Problem to work on |
Set down, please, without alteration, the lines of the entries below from the first through the one containing "- [timestamp] and".

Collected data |
(** * BlitzHash benchmark visualisation: a shallow embedding of
      [viz/plot_results.py] and the properties of its aggregation layer.

    The script loads a table of benchmark measurements with pandas and draws
    three charts with matplotlib.  The embedding keeps

    - the table as a list of rows in load order,
    - [mb_s] as an IEEE-754 binary64 value (numpy's [float64]), through the
      executable specification of [SpecFloat], so that division by zero,
      infinities and NaN behave as they do in the script,
    - [timestamp] and [threads] as integers (numpy's [int64] columns),
    - console output, drawing calls and written image files as a trace of
      events, and Python exceptions as an error result,
    - the instants that pandas can convert to datetimes and matplotlib can
      place on a date axis as a parameter, since these ranges belong to the
      installed libraries. *)

From Stdlib Require Import ZArith String Ascii Bool Lia List.
From Stdlib Require Import Permutation Sorted.
From Stdlib Require Import Floats.SpecFloat.
Import ListNotations.

Local Open Scope Z_scope.

(* ===================================================================== *)
(** ** binary64 arithmetic *)
(* ===================================================================== *)

(** numpy's [float64]. *)
Definition float : Type := spec_float.

Module F64.

Definition prec : Z := 53.
Definition emax : Z := 1024.

Definition add : float -> float -> float := SFadd prec emax.
Definition sub : float -> float -> float := SFsub prec emax.
Definition mul : float -> float -> float := SFmul prec emax.
Definition div : float -> float -> float := SFdiv prec emax.

(** Conversion of an integer to the nearest double (ties to even). *)
Definition of_Z (n : Z) : float := binary_normalize prec emax n 0 false.

Definition zero : float := S754_zero false.
Definition one : float := Eval vm_compute in of_Z 1.
Definition nan : float := S754_nan.
Definition inf : float := S754_infinity false.

Definition eqb : float -> float -> bool := SFeqb.
Definition ltb : float -> float -> bool := SFltb.
Definition leb : float -> float -> bool := SFleb.

Definition is_nan (x : float) : bool :=
  match x with S754_nan => true | _ => false end.

Definition is_inf (x : float) : bool :=
  match x with S754_infinity _ => true | _ => false end.

Definition is_zero (x : float) : bool :=
  match x with S754_zero _ => true | _ => false end.

(** Finite and different from both zeros. *)
Definition is_finite_nonzero (x : float) : bool :=
  match x with S754_finite _ _ _ => true | _ => false end.

End F64.

(* ===================================================================== *)
(** ** Ordered keys (group labels) *)
(* ===================================================================== *)

(** A [groupby] sorts its group keys; the keys of the script are algorithm
    names (compared code point by code point) and thread counts. *)
Class OrdKey (K : Type) := { kcmp : K -> K -> comparison }.

Definition keqb {K} `{OrdKey K} (a b : K) : bool :=
  match kcmp a b with Eq => true | _ => false end.

Definition kltb {K} `{OrdKey K} (a b : K) : bool :=
  match kcmp a b with Lt => true | _ => false end.

#[export] Instance OrdKey_Z : OrdKey Z := { kcmp := Z.compare }.

#[export] Instance OrdKey_string : OrdKey string := { kcmp := String.compare }.

(* ===================================================================== *)
(** ** The pandas operations the script uses *)
(* ===================================================================== *)

Module Pandas.

(** A [Series] of doubles with an index of labels, in positional order. *)
Definition Series (K : Type) : Type := list (K * float).

Definition index {K} (s : Series K) : list K := map fst s.
Definition values {K} (s : Series K) : list float := map snd s.

(** [Series.max()] of an integer column; the empty column has no maximum
    (pandas answers NaN, which no value equals). *)
Definition series_max (col : list Z) : option Z :=
  match col with
  | [] => None
  | x :: rest => Some (fold_left Z.max rest x)
  end.

(** [col == m], where [m] may be the NaN of an empty column. *)
Definition eq_scalar (x : Z) (m : option Z) : bool :=
  match m with
  | Some y => x =? y
  | None => false
  end.

(** *** Sorting, parameterised by its strict order.

    pandas sorts with numpy's default sort, which on short columns is an
    insertion sort; entries that compare equal keep their relative order
    here. *)
Section InsertionSort.
Context {A : Type} (lt : A -> A -> bool).

Fixpoint insert_sorted (x : A) (l : list A) : list A :=
  match l with
  | [] => [x]
  | y :: l' => if lt y x then y :: insert_sorted x l' else x :: l
  end.

Definition insertion_sort (l : list A) : list A :=
  fold_right insert_sorted [] l.
End InsertionSort.

(** *** [groupby(key)['mb_s'].mean()]

    One pass over the rows; each group keeps the number of non-NaN
    observations, a running sum and the compensation term of a Kahan
    summation, as pandas' [group_mean] does.  The groups are kept in
    ascending key order. *)
Record mean_acc := { nobs : Z; sumx : float; compensation : float }.

Definition mean_init : mean_acc :=
  {| nobs := 0; sumx := F64.zero; compensation := F64.zero |}.

Definition mean_step (a : mean_acc) (val : float) : mean_acc :=
  if F64.is_nan val then a
  else
    let y := F64.sub val (compensation a) in
    let t := F64.add (sumx a) y in
    let c := F64.sub (F64.sub t (sumx a)) y in
    {| nobs := nobs a + 1;
       sumx := t;
       compensation := if F64.is_nan c then F64.zero else c |}.

Definition mean_finish (a : mean_acc) : float :=
  if nobs a =? 0 then F64.nan else F64.div (sumx a) (F64.of_Z (nobs a)).

(** Arithmetic mean of a column, NaN entries skipped. *)
Definition mean (vals : list float) : float :=
  mean_finish (fold_left mean_step vals mean_init).

Section GroupBy.
Context {K : Type} `{OrdKey K}.

Fixpoint upsert (k : K) (val : float) (m : list (K * mean_acc))
  : list (K * mean_acc) :=
  match m with
  | [] => [(k, mean_step mean_init val)]
  | (k', a) :: m' =>
      match kcmp k k' with
      | Lt => (k, mean_step mean_init val) :: m
      | Eq => (k', mean_step a val) :: m'
      | Gt => (k', a) :: upsert k val m'
      end
  end.

Definition group_accs (rows : list (K * float)) : list (K * mean_acc) :=
  fold_left (fun m kv => upsert (fst kv) (snd kv) m) rows [].

Definition groupby_mean (rows : list (K * float)) : Series K :=
  map (fun ka => (fst ka, mean_finish (snd ka))) (group_accs rows).

(** [Series.sort_index()]. *)
Definition sort_index (s : Series K) : Series K :=
  insertion_sort (fun a b => kltb (fst a) (fst b)) s.

(** [Series.sort_values()]: ascending, NaN entries last. *)
Definition sort_values (s : Series K) : Series K :=
  insertion_sort (fun a b => F64.ltb (snd a) (snd b))
                 (filter (fun kv => negb (F64.is_nan (snd kv))) s)
  ++ filter (fun kv => F64.is_nan (snd kv)) s.

(** [s / x] for a scalar [x]. *)
Definition series_div (s : Series K) (x : float) : Series K :=
  map (fun kv => (fst kv, F64.div (snd kv) x)) s.

(** [s[label]]: the value at the first entry with that label. *)
Fixpoint series_get (s : Series K) (label : K) : option float :=
  match s with
  | [] => None
  | (k, v) :: s' => if keqb k label then Some v else series_get s' label
  end.

(** [col.unique()]: distinct values in order of first appearance. *)
Definition unique (col : list K) : list K :=
  fold_left (fun seen x => if existsb (keqb x) seen then seen
                           else seen ++ [x]) col [].

(** [col.nunique()]. *)
Definition nunique (col : list K) : nat := length (unique col).
End GroupBy.

End Pandas.

(* ===================================================================== *)
(** ** Effects: console lines, drawing calls, image files, exceptions *)
(* ===================================================================== *)

(** Lines the script prints; formatted numbers are kept as values. *)
Inductive message : Type :=
| MsgBanner                                   (* BlitzHash Benchmark Visualization *)
| MsgNotFound (csv_path : string)             (* Error: <csv_path> not found *)
| MsgRunBenchmarksFirst                       (* Run benchmarks first: ... *)
| MsgLoaded (n : nat)                         (* Loaded <n> benchmark results *)
| MsgChartSaved (output : string)             (* Chart saved: <output> *)
| MsgTableHeader                              (* rule, title, rule, columns, rule *)
| MsgTableRow (algo : string) (mb_s speedup_val : float)
| MsgTableFooter                              (* closing rule *)
| MsgNoParallel                               (* No parallel benchmark data found, ... *)
| MsgNeedThreadCounts                         (* Need multiple thread counts ... *)
| MsgThreadingSaved (output : string)         (* Threading chart saved: <output> *)
| MsgNeedRuns                                 (* Need multiple benchmark runs ... *)
| MsgHistorySaved (output : string)           (* History chart saved: <output> *)
| MsgAllDone.                                 (* All charts generated successfully! *)

Inductive panel : Type := AbsoluteThroughput | RelativePerformance.

Inductive line_kind : Type := Measured | IdealLinearScaling.

Inductive event : Type :=
| Print (m : message)
| BarH (ax : panel) (labels : list string) (widths : list float)
| BarText (ax : panel) (width : float)
| AxVLine (x : Z)
| PlotThreads (kind : line_kind) (xs : list Z) (ys : list float)
| PlotDates (algo : string) (timestamps : list Z) (ys : list float)
| SaveFig (output : string).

Exercise answer |
(** * BlitzHash benchmark visualisation: a shallow embedding of
      [viz/plot_results.py] and the properties of its aggregation layer.

    The script loads a table of benchmark measurements with pandas and draws
    three charts with matplotlib.  The embedding keeps

    - the table as a list of rows in load order,
    - [mb_s] as an IEEE-754 binary64 value (numpy's [float64]), through the
      executable specification of [SpecFloat], so that division by zero,
      infinities and NaN behave as they do in the script,
    - [timestamp] and [threads] as integers (numpy's [int64] columns),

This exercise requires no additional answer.